3 Thoughts On This February 2020 Correction
The US stock markets are down roughly 7% over the past 3 trading days, giving up all the index gains we saw over the first month and a half of the new year. Most news outlets are reporting the cause as “renewed Coronavirus fears”. Remember-Journalists prescribe headlines to market action after watching its results. Headlines over the last 3 weeks read “traders shrug off CoronaVirus fears” before this week “Coronavirus fears return, Dow drops more than 1,800 points”.
1. I’d like a second opinion on this selloff being a singular viral COVID-19 outbreak (the virus formerly known as Corona) story. After all, we’re talking about a stock market with a total market value of 30-40 Trillion dollars. This market, which has millions of participants (individual investors, mutual fund managers, hedge fund managers, foundations, endowments etc.), digests a ton of news every day to fairly value its companies. Earnings and economic growth have historically been a good long-term indicator of which direction stocks will move. Short term, investors have plenty of reasons to have a change of heart. A quick swab of recent events indicates the market could also be considering:
· The Fed indicates another interest rate injection would be in vein
· The growing Bernie Sanders “democratic socialism” campaign makes capitalists nauseous
· Atrophy of corporate revenue growth
· Unhealthy student loan debt loads
· The 5 biggest tech companies being “overweight” in the index
You get the idea- there’s a lot at work in the markets.

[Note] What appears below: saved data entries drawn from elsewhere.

Lemma render_fuel_enough cbp : forall fuel node_id path seen,
  NoDup path -> incl path (Dict.keys nodes) ->
  length nodes < fuel + length path ->
  render nodes cbp fuel node_id path seen <> Fuel.
Proof.
  induction fuel as [|fuel IH]; intros node_id path seen Hn Hi Hf.
  - pose proof (path_bound path Hn Hi). simpl in Hf. lia.
  - simpl. destruct (SSet.mem node_id path) eqn:Em.
    + pose proof (lookup_no_fuel node_id).
      destruct (lookup nodes node_id); simpl; congruence.
    + pose proof (sorted_no_fuel _ (node_sort_key nodes)
                    (children_of cbp node_id)
                    (fun a _ => node_sort_key_no_fuel a)) as Hs.
      destruct (Sort.sorted _ _) as [kids| |]; simpl;
        [|discriminate|congruence].
      destruct (lookup nodes node_id) as [n| |] eqn:El; simpl;
        [|discriminate|exact (False_ind _ (lookup_no_fuel _ El))].
      assert (each (fun child_id s =>
                      render nodes cbp fuel child_id
                             (SSet.add node_id path) s)
                   kids (SSet.add node_id seen) <> Fuel) as He.
      { apply each_no_fuel. intros c s _. apply IH.
        - apply add_NoDup. assumption.
        - intros y Hy. apply add_In in Hy as [-> | Hy]; [|auto].
          apply lookup_keys. eauto.
        - rewrite add_new by assumption. rewrite length_app. simpl. lia. }
      destruct (each _ kids _) as [[ts seen2]| |]; simpl;
        [discriminate|discriminate|congruence].
Qed.

Lemma choose_roots_no_fuel pc : choose_roots nodes pc <> Fuel.
Proof.
  unfold choose_roots.
  pose proof (fun l => sorted_no_fuel _ (node_sort_key nodes) l
                         (fun a _ => node_sort_key_no_fuel a)) as Hs.
  pose proof (Hs (filter (fun node_id => Nat.eqb (count_of pc node_id) 0)
                         (Dict.keys nodes))) as H1.
  destruct (Sort.sorted _ (filter _ _)) as [[|r rs]| |]; simpl;
    [apply Hs | discriminate | discriminate | congruence].
Qed.

Lemma build_forest_no_fuel edges : build_forest nodes edges <> Fuel.
Proof.
  unfold build_forest. destruct (index_edges edges) as [cbp pc].
  pose proof (choose_roots_no_fuel pc) as Hr.
  destruct (choose_roots nodes pc) as [roots| |]; simpl;
    [|discriminate|congruence].
  assert (each (fun root_id s =>
                  render nodes cbp (render_fuel nodes) root_id [] s)
               roots [] <> Fuel) as He.
  { apply each_no_fuel. intros r s _. apply render_fuel_enough.
    - constructor.
    - intros y [].
    - unfold render_fuel. simpl. lia. }
  destruct (each _ roots _) as [[forest seen]| |]; simpl;
    [discriminate|discriminate|congruence].
Qed.

(** *** The two cases of [render] *)

Lemma render_cycle cbp fuel node_id path seen :
  SSet.mem node_id path = true ->
  render nodes cbp (S fuel) node_id path seen =
  (do n <- lookup nodes node_id; Ok (node_dict n [] true, seen)).
Proof. intros H. simpl. rewrite H. reflexivity. Qed.

Lemma render_descend cbp fuel node_id path seen :
  SSet.mem node_id path = false ->
  render nodes cbp (S fuel) node_id path seen =
  (do kids <- Sort.sorted (node_sort_key nodes) (children_of cbp node_id);
   do n <- lookup nodes node_id;
   do (ts, seen2) <- each (fun child_id s =>
                             render nodes cbp fuel child_id
                                    (path ++ [node_id]) s)
                          kids (SSet.add node_id seen);
   Ok (node_dict n ts false, seen2)).
Proof.
  intros H. simpl. rewrite H, (add_new _ _ H). reflexivity.
Qed.

(** *** More fuel changes nothing *)

Lemma each_ext {A B S} (f g : A -> S -> result (B * S)) l :
  (forall a s, In a l -> f a s <> Fuel -> g a s = f a s) ->
  forall s, each f l s <> Fuel -> each g l s = each f l s.
Proof.
  induction l as [|a l IH]; intros H s Hf; simpl in *; [reflexivity|].
  destruct (f a s) as [[b s1]| |] eqn:Ea; simpl in *; [| |congruence].
  - rewrite (H a s (or_introl eq_refl)) by congruence. rewrite Ea. simpl.
    rewrite IH; [reflexivity | intros; apply H; auto |].
    destruct (each f l s1) as [[bs s2]| |]; simpl in *; congruence.
  - rewrite (H a s (or_introl eq_refl)) by congruence. rewrite Ea.
    reflexivity.
Qed.

Lemma render_more_fuel cbp : forall fuel node_id path seen,
  render nodes cbp fuel node_id path seen <> Fuel ->
  render nodes cbp (S fuel) node_id path seen =
  render nodes cbp fuel node_id path seen.
Proof.
  induction fuel as [|fuel IH]; intros node_id path seen H;
    [simpl in H; congruence|].
  destruct (SSet.mem node_id path) eqn:Em.
  - rewrite !render_cycle by assumption. reflexivity.
  - rewrite (render_descend cbp (S fuel)) by assumption.
    rewrite (render_descend cbp fuel) in * by assumption.
    destruct (Sort.sorted _ _) as [kids| |]; cbn [bind] in *;
      try reflexivity.
    destruct (lookup nodes node_id) as [n| |]; cbn [bind] in *;
      try reflexivity.
    rewrite (each_ext
               (fun child_id s =>
                  render nodes cbp fuel child_id (path ++ [node_id]) s)
               (fun child_id s =>
                  render nodes cbp (S fuel) child_id (path ++ [node_id]) s)).
    + reflexivity.
    + intros a s _ Ha. apply IH. exact Ha.
    + destruct (each _ kids _) as [[ts s2]| |]; cbn [bind] in *; congruence.
Qed.

Lemma render_fuel_plus cbp k : forall fuel node_id path seen,
  render nodes cbp fuel node_id path seen <> Fuel ->
  render nodes cbp (fuel + k) node_id path seen =
  render nodes cbp fuel node_id path seen.
Proof.
  induction k as [|k IH]; intros fuel node_id path seen H.
  - rewrite Nat.add_0_r. reflexivity.
  - rewrite Nat.add_succ_r, render_more_fuel; [apply IH, H|].
    rewrite IH; assumption.
Qed.

(** *** The depth of the result *)

Lemma forest_depth_le ts d :
  Forall (fun t => tree_depth t <= d) ts -> forest_depth ts <= d.
Proof.
  induction 1 as [|t ts Ht _ IH]; simpl; [lia|].
  apply Nat.max_lub; assumption.
Qed.

Lemma render_depth cbp : forall fuel node_id path seen t seen',
  render nodes cbp fuel node_id path seen = Ok (t, seen') ->
  tree_depth t <= fuel.
Proof.
  induction fuel as [|fuel IH]; intros node_id path seen t seen' H;
    [discriminate|].
  simpl in H. destruct (SSet.mem node_id path).
  - apply bind_ok in H as (n & _ & H). inversion H; subst. simpl. lia.
  - apply bind_ok in H as (kids & _ & H).
    apply bind_ok in H as (n & _ & H).
    apply bind_ok in H as ([ts s2] & He & H). inversion H; subst.
    unfold node_dict. simpl. apply le_n_S.
    apply forest_depth_le. apply each_ok in He.
    clear -He IH. induction He as [|c t kids ts (s1 & s2' & Hc) _ IHe];
      constructor; eauto.
Qed.

(** *** The children of every node are in order *)

Lemma render_key cbp fuel node_id path seen t seen' :
  render nodes cbp fuel node_id path seen = Ok (t, seen') ->
  node_sort_key nodes node_id = Ok (tree_key t).
Proof.
  destruct fuel as [|fuel]; [discriminate|]. simpl.
  destruct (SSet.mem node_id path); intros H.
  - apply bind_ok in H as (n & Hn & H). inversion H; subst.
    apply node_sort_key_ok. eauto.
  - apply bind_ok in H as (kids & _ & H).
    apply bind_ok in H as (n & Hn & H).
    apply bind_ok in H as ([ts s2] & _ & H). inversion H; subst.
    apply node_sort_key_ok. eauto.
Qed.

Lemma each_render_ordered cbp fuel path ids : forall out seen ts seen',
  Sort.sorted (node_sort_key nodes) ids = Ok out ->
  each (fun c s => render nodes cbp fuel c path s) out seen = Ok (ts, seen') ->
  ordered ts.
Proof.
  intros out seen ts seen' Hs He.
  apply sorted_ascending in Hs. apply each_ok in He.
  unfold ordered. clear seen seen'.
  revert ts He. induction Hs as [|c out Hs IH Hc]; intros ts He;
    inversion He as [|? t ? ts' (s1 & s2 & Ht) He']; subst; constructor.
  - apply IH. assumption.
  - apply render_key in Ht.
    rewrite Forall_forall in *. intros u Hu.
    destruct (forall2_in_r _ _ _ u He' Hu) as (c' & Hc' & (s3 & s4 & Hu')).
    apply render_key in Hu'.
    apply (Hc c' Hc' _ _ Ht Hu').
Qed.

Lemma render_well_ordered cbp : forall fuel node_id path seen t seen',
  render nodes cbp fuel node_id path seen = Ok (t, seen') ->
  well_ordered t.
Proof.
  induction fuel as [|fuel IH]; intros node_id path seen t seen' H;
    [discriminate|].
  simpl in H. destruct (SSet.mem node_id path).
  - apply bind_ok in H as (n & _ & H). inversion H; subst.
    constructor; constructor.
  - apply bind_ok in H as (kids & Hs & H).
    apply bind_ok in H as (n & _ & H).
    apply bind_ok in H as ([ts s2] & He & H). inversion H; subst.
    constructor.
    + eapply each_render_ordered; eauto.
    + apply each_ok in He. clear -He IH.
      induction He as [|c t kids ts (s1 & s2' & Hc) _ IHe];
        constructor; eauto.
Qed.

2. Corrections tend to be similar in percentage drop, but bigger numbers mean bigger moves. A 10% drop in the Dow was 1500 points in 2013… today a 10%-er would be 3000 points. While bigger numbers might be startling, percentage is what counts: it’s a truer measure of how much pain an equity portfolio feels.
I do think market drops seem more abrupt now. The rise of electronic trading, price triggers, algorithms and nearly free trade costs have reduced barriers to market trading and can exacerbate drawdowns quickly. The opposite is true as well. On the upside, recovery times seem briefer. The 19% drop in late 2018 ended within 3 months… the average bear market historically takes 12-18 months to bottom out.
The point is, while waiting on the sidelines may seem attractive, prices will likely recover before the headlines do. And missing out on recoveries can be horribly expensive for investors.
3. History shows pullbacks have never been permanent. In fact, market events tend to be good entry points for those who are net savers. Our prior post READ HERE on viral outbreaks shows (counter intuitively) that markets have actually grown at above average rates over the year following an epidemic.